▶ [Material for this task]:

Lemma labelLe_trans a b c : Spec.labelLe a b → Spec.labelLe b c → Spec.labelLe a c.
Proof.
  unfold Spec.labelLe. intros Hab Hbc.
  destruct (String_as_OT.compare_spec a b) as [->|Hab'|Hab']; [done| |].
  - destruct (String_as_OT.compare_spec b c) as [->|Hbc'|Hbc'].
    + unfold String_as_OT.lt in Hab'. by rewrite Hab'.
    + pose proof (StrictOrder_Transitive (R := String_as_OT.lt) _ _ _ Hab' Hbc') as H.
      unfold String_as_OT.lt in H. by rewrite H.
    + done.
  - done.
Qed.

Lemma rankingError_cases e :
  (∃ q, e = Fin q ∧ Selector.rankingError e = Fin q)
  ∨ ((∀ q, e ≠ Fin q) ∧ Selector.rankingError e = PosInf).
Proof. destruct e; [left; eauto|right; by split..]. Qed.

Lemma compareAttempts_before a b :
  sortCompare Selector.compareAttempts a b = Lt → Spec.rankedBefore a b.
Proof.
  unfold sortCompare, Selector.compareAttempts, Spec.rankedBefore.
  destruct (Z.eqb_spec (at_priority a) (at_priority b)) as [Hp|Hp]; simpl.
  - intros H. right. split; [done|]. revert H.
    destruct (rankingError_cases (at_error a)) as [(x & -> & ->)|[Ha ->]];
      destruct (rankingError_cases (at_error b)) as [(y & -> & ->)|[Hb ->]]; simpl.
    + destruct (Qeq_bool x y) eqn:E; simpl.
      * intros H. right. split; [by apply Qeq_bool_iff|].
        unfold Selector.localeCompare, Spec.labelLe in *.
        by destruct (String_as_OT.compare (at_label a) (at_label b)).
      * rewrite sign_difference. intros H. left. by apply Qlt_alt.
    + intros _. left. destruct (at_error b) as [q| | |]; [by destruct (Hb q)|done..].
    + done.
    + intros H. right. split.
      * destruct (at_error a) as [q| | |]; [by destruct (Ha q)|..];
          destruct (at_error b) as [q| | |]; try done; by destruct (Hb q).
      * unfold Selector.localeCompare, Spec.labelLe in *.
        by destruct (String_as_OT.compare (at_label a) (at_label b)).
  - unfold Num.ofZ. rewrite sign_ofZ. intros H. left.
    rewrite Z.compare_lt_iff in H. lia.
Qed.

▶ [Work task]:
Reproduce the listing from the "Hbc') as H." line onward, verbatim.

▶ [Written response]:
    + pose proof (StrictOrder_Transitive (R := String_as_OT.lt) _ _ _ Hab' Hbc') as H.
      unfold String_as_OT.lt in H. by rewrite H.
    + done.
  - done.
Qed.

Lemma rankingError_cases e :
  (∃ q, e = Fin q ∧ Selector.rankingError e = Fin q)
  ∨ ((∀ q, e ≠ Fin q) ∧ Selector.rankingError e = PosInf).
Proof. destruct e; [left; eauto|right; by split..]. Qed.

Lemma compareAttempts_before a b :
  sortCompare Selector.compareAttempts a b = Lt → Spec.rankedBefore a b.
Proof.
  unfold sortCompare, Selector.compareAttempts, Spec.rankedBefore.
  destruct (Z.eqb_spec (at_priority a) (at_priority b)) as [Hp|Hp]; simpl.
  - intros H. right. split; [done|]. revert H.
    destruct (rankingError_cases (at_error a)) as [(x & -> & ->)|[Ha ->]];
      destruct (rankingError_cases (at_error b)) as [(y & -> & ->)|[Hb ->]]; simpl.
    + destruct (Qeq_bool x y) eqn:E; simpl.
      * intros H. right. split; [by apply Qeq_bool_iff|].
        unfold Selector.localeCompare, Spec.labelLe in *.
        by destruct (String_as_OT.compare (at_label a) (at_label b)).
      * rewrite sign_difference. intros H. left. by apply Qlt_alt.
    + intros _. left. destruct (at_error b) as [q| | |]; [by destruct (Hb q)|done..].
    + done.
    + intros H. right. split.
      * destruct (at_error a) as [q| | |]; [by destruct (Ha q)|..];
          destruct (at_error b) as [q| | |]; try done; by destruct (Hb q).
      * unfold Selector.localeCompare, Spec.labelLe in *.
        by destruct (String_as_OT.compare (at_label a) (at_label b)).
  - unfold Num.ofZ. rewrite sign_ofZ. intros H. left.
    rewrite Z.compare_lt_iff in H. lia.
Qed.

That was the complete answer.